The trouble begins when you need any sort of custom functionality specific to your needs. This is when “Free” isn’t so free anymore. You may be in the predicament whereby you need to purchase expensive premium add ons or plugins.
Another caveat to drag n’ drop website builders is that they add a lot of unnecessary markup and code to your site. This results in slower load times and a poor user experience. Website and page builders often become unmaintainable by an admin in the long run.
The first little pig
The first little pig used a freemium website builder
The first little pig owned a hair salon and decided to build a site with a free web builder through a hosting provider. The first little pig was up and running in no time. With a few clicks of a button and uploading some images, the first pig had a simple homepage, blog, services page, and a contact form ready to go. The site was a success right out of the gate. Clients were able to communicate through the form, get in touch with the salon, and view the services provided.

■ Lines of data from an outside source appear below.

(** * AFAP permit registry: lifecycle and access control

    A shallow embedding of the request handlers of [server.py] (with the
    data classes of [models.py] and the notifier of [email_service.py])
    and the properties of the permit registry proved about them.

    Conventions of the embedding.
    - A MongoDB document is a Python [dict]: a finite map from field names
      to values ([doc]).  The [_id] field is left out: every read of the
      program projects it away ([{"_id": 0}]).
    - A collection is the list of its documents in insertion order.
    - A [datetime] is an instant, as an integer count of microseconds.  The
      [str] produced by [datetime.isoformat()] for instant [t] is the value
      [VIso t]; every other [str] is a [VStr].  A [VStr] found where the
      program calls [datetime.fromisoformat] is text that this function
      rejects.
    - A handler is a computation over the world (database, log, dispatched
      notifications) that returns a value or raises; a raised exception
      leaves the writes made before it in place, as in Python. *)

From stdpp Require Import base option list strings pretty gmap sorting.
From Stdlib Require Import ZArith Lia.

Open Scope Z_scope.

(** ** Values and documents *)

Inductive value :=
| VNone
| VBool (b : bool)
| VInt (n : Z)
| VFloat (bits : Z)          (* a float, carried by its bit pattern *)
| VStr (s : string)
| VIso (t : Z)               (* the str [datetime.isoformat()] of instant t *)
| VDatetime (t : Z)          (* a datetime object *)
| VList (l : list string).

#[global] Instance value_eq_dec : EqDecision value.
Proof. solve_decision. Defined.

Abbreviation doc := (gmap string value).

(** Python's [isinstance(v, str)]. *)
Definition is_str (v : value) : bool :=
  match v with
  | VStr _ | VIso _ => true
  | _ => false
  end.

(** Python truthiness of a value ([if v:]). *)
Definition truthy (v : value) : bool :=
  match v with
  | VNone => false
  | VBool b => b
  | VInt n => negb (n =? 0)
  | VFloat bits => negb ((bits =? 0) || (bits =? 2 ^ 63))
  | VStr s => negb (bool_decide (s = ""))
  | VIso _ => true
  | VDatetime _ => true
  | VList l => negb (bool_decide (l = []))
  end.

(** [d.get(k)]: the value, or [None]. *)
Definition dict_get (d : doc) (k : string) : value := default VNone (d !! k).

(** Truthiness of a dict: false exactly for the empty one. *)
Definition truthy_doc (d : doc) : bool := negb (bool_decide (d = ∅)).

(** ** Exceptions and results *)

Inductive exn :=
| HTTPException (status_code : Z) (detail : string)
| KeyError (key : string)
| AttributeError
| TypeError
| ValueError
| OtherError (what : string).

#[global] Instance exn_eq_dec : EqDecision exn.
Proof. solve_decision. Defined.

Inductive result (A : Type) :=
| Ok (a : A)
| Raise (e : exn).
Arguments Ok {A} a.
Arguments Raise {A} e.

#[global] Instance result_eq_dec {A} `{EqDecision A} : EqDecision (result A).
Proof. solve_decision. Defined.

(** [d[k]]: the value, or [KeyError]. *)
Definition dict_item (d : doc) (k : string) : result value :=
  match d !! k with
  | Some v => Ok v
  | None => Raise (KeyError k)
  end.

(** ** models.py *)

Inductive Role := ciudadano | inspector | administrador.

#[global] Instance Role_eq_dec : EqDecision Role.
Proof. solve_decision. Defined.

Definition role_str (r : Role) : string :=
  match r with
  | ciudadano => "ciudadano"
  | inspector => "inspector"
  | administrador => "administrador"
  end.

Module User.
Record t := mk {
  email : string;
  cuit_cuil : string;
  nombre : string;
  apellido : string;
  telefono : string;
  role : Role;
  id : string;
  created_at : Z
}.
End User.

Inductive TitularTipo := fisica | juridica.

Definition titular_tipo_str (x : TitularTipo) : string :=
  match x with fisica => "fisica" | juridica => "juridica" end.

(** [AFAPBase], which [AFAPCreate] inherits unchanged: the request payload. *)
Module AFAPCreate.
Record t := mk {
  solicitante_nombre : string;
  solicitante_apellido : string;
  solicitante_cuit_cuil : string;
  solicitante_telefono : string;
  solicitante_email : string;
  titular_tipo : TitularTipo;
  titular_nombre : option string;
  titular_cuit : option string;
  cuenta_abl : string;
  domicilio_calle : string;
  domicilio_altura : string;
  domicilio_piso : option string;
  domicilio_depto : option string;
  domicilio_local : option string;
  domicilio_localidad : string;
  rubro_tipo : string;
  rubro_subrubro : string;
  rubro_descripcion : string;
  metros_cuadrados : Z;
  techos_cielorasos : string;
  pisos_material : string;
  tiene_sanitarios : bool;
  sanitarios_acceso_directo : bool;
  sanitarios_antecamara : bool;
  sanitarios_lavabos_m : Z;
  sanitarios_retretes_m : Z;
  sanitarios_lavabos_f : Z;
  sanitarios_retretes_f : Z;
  sanitarios_migitorios : Z;
  sanitarios_discapacitados : bool;
  cantidad_trabajadores : Z;
  documentos_urls : list string
}.
End AFAPCreate.

(** The [Literal] of [AFAP.estado]. *)
Inductive Estado := pendiente | aprobado | rechazado | inspeccion.

Definition estado_str (e : Estado) : string :=
  match e with
  | pendiente => "pendiente"
  | aprobado => "aprobado"
  | rechazado => "rechazado"
  | inspeccion => "inspeccion"
  end.

Module AFAP.
Record t := mk {
  base : AFAPCreate.t;
  id : string;
  numero_afap : Z;
  user_id : string;
  estado : Estado;
  fecha_solicitud : Z;
  fecha_vencimiento : option Z;
  observaciones : option string;
  inspector_asignado : option string
}.
End AFAP.

Definition opt_str (o : option string) : value :=
  match o with Some s => VStr s | None => VNone end.

Definition opt_datetime (o : option Z) : value :=
  match o with Some t => VDatetime t | None => VNone end.

(** [AFAPBase.model_dump()]: the fields of the payload, by name. *)
Definition AFAPCreate_fields (p : AFAPCreate.t) : list (string * value) :=
  [ ("solicitante_nombre", VStr (AFAPCreate.solicitante_nombre p));
    ("solicitante_apellido", VStr (AFAPCreate.solicitante_apellido p));
    ("solicitante_cuit_cuil", VStr (AFAPCreate.solicitante_cuit_cuil p));
    ("solicitante_telefono", VStr (AFAPCreate.solicitante_telefono p));
    ("solicitante_email", VStr (AFAPCreate.solicitante_email p));
    ("titular_tipo", VStr (titular_tipo_str (AFAPCreate.titular_tipo p)));
    ("titular_nombre", opt_str (AFAPCreate.titular_nombre p));
    ("titular_cuit", opt_str (AFAPCreate.titular_cuit p));
    ("cuenta_abl", VStr (AFAPCreate.cuenta_abl p));
    ("domicilio_calle", VStr (AFAPCreate.domicilio_calle p));
    ("domicilio_altura", VStr (AFAPCreate.domicilio_altura p));
    ("domicilio_piso", opt_str (AFAPCreate.domicilio_piso p));
    ("domicilio_depto", opt_str (AFAPCreate.domicilio_depto p));
    ("domicilio_local", opt_str (AFAPCreate.domicilio_local p));
    ("domicilio_localidad", VStr (AFAPCreate.domicilio_localidad p));
    ("rubro_tipo", VStr (AFAPCreate.rubro_tipo p));
    ("rubro_subrubro", VStr (AFAPCreate.rubro_subrubro p));
    ("rubro_descripcion", VStr (AFAPCreate.rubro_descripcion p));
    ("metros_cuadrados", VFloat (AFAPCreate.metros_cuadrados p));
    ("techos_cielorasos", VStr (AFAPCreate.techos_cielorasos p));
    ("pisos_material", VStr (AFAPCreate.pisos_material p));
    ("tiene_sanitarios", VBool (AFAPCreate.tiene_sanitarios p));
    ("sanitarios_acceso_directo", VBool (AFAPCreate.sanitarios_acceso_directo p));
    ("sanitarios_antecamara", VBool (AFAPCreate.sanitarios_antecamara p));
    ("sanitarios_lavabos_m", VInt (AFAPCreate.sanitarios_lavabos_m p));
    ("sanitarios_retretes_m", VInt (AFAPCreate.sanitarios_retretes_m p));
    ("sanitarios_lavabos_f", VInt (AFAPCreate.sanitarios_lavabos_f p));
    ("sanitarios_retretes_f", VInt (AFAPCreate.sanitarios_retretes_f p));
    ("sanitarios_migitorios", VInt (AFAPCreate.sanitarios_migitorios p));
    ("sanitarios_discapacitados", VBool (AFAPCreate.sanitarios_discapacitados p));
    ("cantidad_trabajadores", VInt (AFAPCreate.cantidad_trabajadores p));
    ("documentos_urls", VList (AFAPCreate.documentos_urls p)) ].

(** The fields [AFAP] adds to its base. *)
Definition AFAP_own_fields (a : AFAP.t) : list (string * value) :=
  [ ("id", VStr (AFAP.id a));
    ("numero_afap", VInt (AFAP.numero_afap a));
    ("user_id", VStr (AFAP.user_id a));
    ("estado", VStr (estado_str (AFAP.estado a)));
    ("fecha_solicitud", VDatetime (AFAP.fecha_solicitud a));
    ("fecha_vencimiento", opt_datetime (AFAP.fecha_vencimiento a));
    ("observaciones", opt_str (AFAP.observaciones a));
    ("inspector_asignado", opt_str (AFAP.inspector_asignado a)) ].

(** [AFAP.model_dump()]. *)
Definition AFAP_model_dump (a : AFAP.t) : doc :=
  list_to_map (AFAPCreate_fields (AFAP.base a) ++ AFAP_own_fields a).

Module DownloadLog.
Record t := mk {
  id : string;
  afap_id : string;
  afap_numero : Z;
  user_id : string;
  user_nombre : string;
  user_email : string;
  timestamp : Z;
  ip_address : option string
}.
End DownloadLog.

(** [DownloadLog.model_dump()]. *)
Definition DownloadLog_model_dump (l : DownloadLog.t) : doc :=
  list_to_map
    [ ("id", VStr (DownloadLog.id l));
      ("afap_id", VStr (DownloadLog.afap_id l));
      ("afap_numero", VInt (DownloadLog.afap_numero l));
      ("user_id", VStr (DownloadLog.user_id l));
      ("user_nombre", VStr (DownloadLog.user_nombre l));
      ("user_email", VStr (DownloadLog.user_email l));
      ("timestamp", VDatetime (DownloadLog.timestamp l));
      ("ip_address", opt_str (DownloadLog.ip_address l)) ].

(** ** The MongoDB operations the handlers use *)

(** A filter: each named field must satisfy its condition.  [{}] is the
    empty list. *)
Inductive cond :=
| Eq (v : value)               (* {field: v} *)
| In (vs : list value).        (* {field: {"$in": vs}} *)

Abbreviation query := (list (string * cond)).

As the business grew, the pig decided that the site needed some sort of scheduling solution to create appointments for clients along with a user login/profile. With the web builder, there wasn’t a ready solution out of the box that could achieve this. There were several premium scheduling add ons for a monthly fee, but none tailored to a salon.

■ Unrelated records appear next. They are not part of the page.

(* ===================================================================== *)
(** ** The control file *)
(* ===================================================================== *)

Lemma poll_reads (s : state) (p : string) (f : file) :
  dict_get (st_self s) "control_file_handle" = Some (PFile p true) ->
  st_fs s p = Some f ->
  poll s = (Ok (negb (String.eqb (f_content f) "0")), s).
Proof.
  intros Hh Hf. unfold poll, bind, getattr. rewrite Hh. simpl.
  rewrite Hf. reflexivity.
Qed.

Lemma content_of_file (s : state) (p c : string) :
  content_of s p = Some c -> exists f, st_fs s p = Some f /\ f_content f = c.
Proof.
  unfold content_of. destruct (st_fs s p) as [f|]; simpl; intros H;
    inversion H. eauto.
Qed.

(* ===================================================================== *)
(** ** The scan loop's clock *)
(* ===================================================================== *)

Lemma content_pass_cycle (s : state) (p : string) :
  content_of s p = Some "0" ->
  no_stop_signal p (e_cycle (st_env s) (st_tick s)) ->
  content_of (pass_cycle s) p = Some "0".
Proof.
  intros Hc Hq. unfold pass_cycle, no_stop_signal in *.
  destruct (c_write _) as [[q content]|]; [|exact Hc].
  unfold content_of, write_file, set_fs, set_time, fs_upd in *. simpl.
  destruct (String.eqb_spec p q) as [->|Hne].
  - destruct Hq as [Hq| ->]; [contradiction|]. reflexivity.
  - exact Hc.
Qed.

Lemma st_clock_pass_cycle (s : state) :
  st_clock (pass_cycle s)
  = (st_clock s + c_duration (e_cycle (st_env s) (st_tick s)))%Q.
Proof. reflexivity. Qed.

Lemma st_tick_pass_cycle (s : state) : st_tick (pass_cycle s) = S (st_tick s).
Proof. reflexivity. Qed.

Lemma number_of_num (v : pyval) (q : Q) :
  num_of v = Some q -> number_of v = Some (Finite q).
Proof.
  destruct v; simpl; intros H; inversion H; subst; reflexivity.
Qed.

Lemma quiet_cycle (s : state) (p : string) (revisit : Z) (timeout : pyval)
      (T start : Q) (n : nat) :
  scanning s p revisit ->
  no_stop_signal p (e_cycle (st_env s) (st_tick s)) ->
  (exists scan, c_scan (e_cycle (st_env s) (st_tick s)) = Ok scan) ->
  num_of timeout = Some T ->
  exists s' timestamp scan,
    Scanner.scan_cycle timeout start n s
    = (Ok (Qle_bool (st_clock s' - start) T, timestamp, scan), s')
    /\ st_clock s'
       = (st_clock s + c_duration (e_cycle (st_env s) (st_tick s)))%Q
    /\ st_tick s' = S (st_tick s)
    /\ st_env s' = st_env s
    /\ scanning s' p revisit.
Proof.
  intros (Hh & Hc & Hr) Hq (scan & Hscan) HT.
  set (s0 := add_event (EvScan (PInt revisit))
                       (add_event (EvLog "DEBUG" "Performing scan") s)).
  set (s1 := pass_cycle s0).
  assert (Hself1 : st_self s1 = st_self s)
    by (unfold s1; rewrite st_self_pass_cycle; reflexivity).
  assert (Hcont1 : content_of s1 p = Some "0")
    by (apply content_pass_cycle; [exact Hc | exact Hq]).
  assert (Hnone : negb (is_None timeout) = true)
    by (destruct timeout; try discriminate HT; reflexivity).
  set (late := negb (Qle_bool (st_clock s1 - start) T)).
  set (s2 := if late
             then add_event (EvLog "DEBUG" "Beacon scanner timed out.") s1
             else s1).
  assert (Hself2 : st_self s2 = st_self s)
    by (unfold s2; destruct late; exact Hself1).
  assert (Hcont2 : content_of s2 p = Some "0")
    by (unfold s2; destruct late; exact Hcont1).
  assert (Hclock2 : st_clock s2 = st_clock s1)
    by (unfold s2; destruct late; reflexivity).
  destruct (content_of_file _ _ _ Hcont2) as (f & Hf & Hfc).
  assert (Hpoll : poll s2 = (Ok false, s2)).
  { rewrite (poll_reads s2 p f); [rewrite Hfc; reflexivity | | exact Hf].
    rewrite Hself2. exact Hh. }
  exists s2, (PTime (c_now (e_cycle (st_env s) (st_tick s)))), scan.
  split; [|split; [|split; [|split]]].
  - unfold Scanner.scan_cycle.
    unfold bind at 1. unfold getattr at 1. rewrite Hr.
    unfold bind at 1. unfold log_debug, emit, modify.
    unfold bind at 1. unfold datetime_now, gets.
    unfold bind at 1. unfold service_scan, bind, emit, modify, gets, lift.
    cbn [st_env st_tick add_event]. rewrite Hscan.
    fold s0. fold s1. rewrite Hnone.
    unfold monotonic, gets, elapsed_gt. rewrite (number_of_num _ _ HT).
    cbn [number_lt]. fold late.
    rewrite Hclock2.
    destruct late eqn:El; unfold s2 in *.
    + unfold ret. rewrite Hpoll.
      apply negb_true_iff in El. rewrite El. reflexivity.
    + unfold ret. rewrite Hpoll.
      apply negb_false_iff in El. rewrite El. reflexivity.
  - rewrite Hclock2. reflexivity.
  - unfold s2. destruct late; reflexivity.
  - unfold s2. destruct late; cbn [st_env add_event]; unfold s1;
      rewrite st_env_pass_cycle; reflexivity.
  - split; [|split].
    + rewrite Hself2. exact Hh.
    + exact Hcont2.
    + rewrite Hself2. exact Hr.
Qed.

Lemma inject_Z_succ (n : nat) :
  (inject_Z (Z.of_nat (S n)) == inject_Z (Z.of_nat n) + 1)%Q.
Proof.
  rewrite Nat2Z.inj_succ. unfold Z.succ. rewrite inject_Z_plus. reflexivity.
Qed.

Lemma steady_loop (p : string) (revisit : Z) (timeout : pyval) (T start : Q) :
  num_of timeout = Some T -> 0 < revisit ->
  forall (fuel : nat) (s : state) (n : nat) (timestamps : list pyval)
         (scans : list scan_result),
    scanning s p revisit -> steady s p revisit ->
    (st_clock s - start <= T)%Q ->
    (T - (st_clock s - start) < inject_Z (Z.of_nat fuel))%Q ->
    exists r s',
      Scanner.scan_loop fuel timeout start n timestamps scans s = (Ok r, s')
      /\ (T < st_clock s' - start)%Q
      /\ (st_clock s' - start <= T + inject_Z revisit)%Q.
Proof.
  intros HT Hrev.
  assert (Hone : (1 <= inject_Z revisit)%Q).
  { change 1%Q with (inject_Z 1). rewrite <- Zle_Qle. lia. }
  induction fuel as [|fuel IH]; intros s n timestamps scans Hsc Hst He Hfuel.
  - change (inject_Z (Z.of_nat 0)) with 0%Q in Hfuel. exfalso. lra.
  - destruct (Hst (st_tick s) (le_n _)) as (Hdur & Hquiet & Hscan).
    destruct (quiet_cycle s p revisit timeout T start (S n) Hsc Hquiet Hscan HT)
      as (s1 & timestamp & scan & Hrun & Hclock & Htick & Henv & Hsc1).
    simpl. rewrite (bind_ok _ _ _ _ _ Hrun).
    assert (Hc1 : (st_clock s1 == st_clock s + inject_Z revisit)%Q)
      by (rewrite Hclock, Hdur; reflexivity).
    destruct (Qle_bool (st_clock s1 - start) T) eqn:Erun.
    + apply Qle_bool_iff in Erun.
      apply IH; [exact Hsc1 | | exact Erun |].
      * intros k Hk. rewrite Henv. apply Hst. lia.
      * rewrite inject_Z_succ in Hfuel. rewrite Hc1. lra.
    + assert (Hlate : ~ (st_clock s1 - start <= T)%Q).
      { intros H. apply Qle_bool_iff in H. congruence. }
      apply Qnot_le_lt in Hlate.
      eexists. exists s1. split; [reflexivity|].
      split; [exact Hlate|]. rewrite Hc1. lra.
Qed.

(** C3, as amended. With a timeout T > 0, steady cycles of [revisit]
    seconds and no stop signal, the scan loop ends, given enough fuel, and
    the time it took is more than T and at most T + revisit: the overrun
    is one full cycle when T is a multiple of [revisit]. *)
Theorem scan_loop_overrun (s : state) (p : string) (revisit : Z)
        (timeout : pyval) (T : Q) :
  scanning s p revisit ->
  steady s p revisit ->
  num_of timeout = Some T ->
  (0 < T)%Q ->
  0 < revisit ->
  exists fuel0, forall fuel, (fuel0 <= fuel)%nat ->
    exists r s',
      Scanner.scan_loop fuel timeout (st_clock s) 0 [] [] s = (Ok r, s')
      /\ (T < st_clock s' - st_clock s)%Q
      /\ (st_clock s' - st_clock s <= T + inject_Z revisit)%Q.
Proof.
  intros Hsc Hst HT Hpos Hrev.
  exists (Z.to_nat (Qceiling T + 1)). intros fuel Hfuel.
  apply (steady_loop p revisit timeout T (st_clock s) HT Hrev); try assumption.
  - lra.
  - assert (H1 : (T <= inject_Z (Qceiling T))%Q) by apply Qle_ceiling.
    assert (H2 : (inject_Z (Qceiling T + 1) <= inject_Z (Z.of_nat fuel))%Q)
      by (rewrite <- Zle_Qle; lia).
    rewrite inject_Z_plus in H2. change (inject_Z 1) with 1%Q in H2. lra.
Qed.

Lemma scan_loop_overrun_witness :
  exists fuel0, forall fuel, (fuel0 <= fuel)%nat ->
    exists r s',
      Scanner.scan_loop fuel (PInt 2) (st_clock Sample.started_scanner) 0 [] []
                        Sample.started_scanner = (Ok r, s')
      /\ (2 < st_clock s' - st_clock Sample.started_scanner)%Q
      /\ (st_clock s' - st_clock Sample.started_scanner <= 2 + inject_Z 1)%Q.
Proof.
  apply (scan_loop_overrun Sample.started_scanner "scanner_control" 1
                           (PInt 2) 2).
  - vm_compute. repeat split.
  - intros k _. vm_compute. repeat split. eexists. reflexivity.
  - reflexivity.
  - reflexivity.
  - reflexivity.
Defined.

The theming and styling of the plugin didn’t quit fit the look and style of the pigs site either. Bummer, the pig ended up having to reach out to the plugin provider to request a custom solution for the site that ended up costing a big chunk of change. This is just one small example of some of the issues you will run into while scaling a site created with a web builder.
The second little pig
The second little pig used a theme-in-a-box with a page builder
The second little pig represented a new luxury apartment complex that needed a site created to feature amenities, surrounding points of interest, rates, floor plans, along with a leasing portal. The second pig decided to go the cms route and leveraged wordpress. Instead of hiring a developer, the pig decided to purchase a premium “theme in a box” tailored to apartment and condo leasing. Surface level, the theme had everything the pig needed. The demo data within the theme showed amenities, floor plans, and a easy click integration with a 3rd party leasing platform.
The pig installed the plugin, imported the demo data, and then started to plug in his content. This is where the trouble begins. While adding content, the pig discovered that the theme was pieced together with FIFTEEN different third-party plugins including a page builder framework. The theme was heavily reliant on these plugins for a lot of the desired functionality. That means that if one of those plugins breaks during an update, it could jeopardize the entire site.
The pig also discovered that the page builder was very difficult to work with and modify. There was just WAY too many unnecessary features and settings. Taking a closer look, the theme wasn’t very responsive either. It looked great on desktop, and it looked good on mobile, but broke in between breakpoints.
To make matters worse, the themes speed relied on another caching plugin. In reality, the site was very inefficient with slow load times. Poor load times result in a poor user experience and a higher bounce rate. The prebuilt theme needed to be scrapped and the pig had to higher a developer to rebuild the site. This ended up costing the pig more money in the long run.
The third little pig
The third little pig went with a custom developed website
The third little pig owned a distillery and was looking for a unique site that would help his company stand out from the rest. He decided to hire a web developer for a custom built site tailored to the brand. Before diving into code, the developer scaffolded a wire frame and provided mockups to illustrate the flow of the site. This laid out the foundation for the exact desired functionality. Once the pig gave the approval, the web developer began coding the site.
The end result was a unique, optimized site with all the features requested by the pig. This included a unique user friendly navigation, an interactive directory map to locate where a customer can buy the product and custom product pages. The site was also very easy for the pig to update using a simple modular approach with custom reformatted blocks.
A month or two later, the pig decided that it would be a good idea to add a home for cocktail recipes complete with video tutorials to the site. The pig reached out to his web developer with the request. Since the site was built in a modular way with future growth in mind, the developer could easily add this new custom functionality with ease.
As the business grew, the pig was able to easily scale and add new functionality as needed. By avoiding the pitfalls of a website builder or a prebuilt theme, the pig ended up saving time and money in the long run.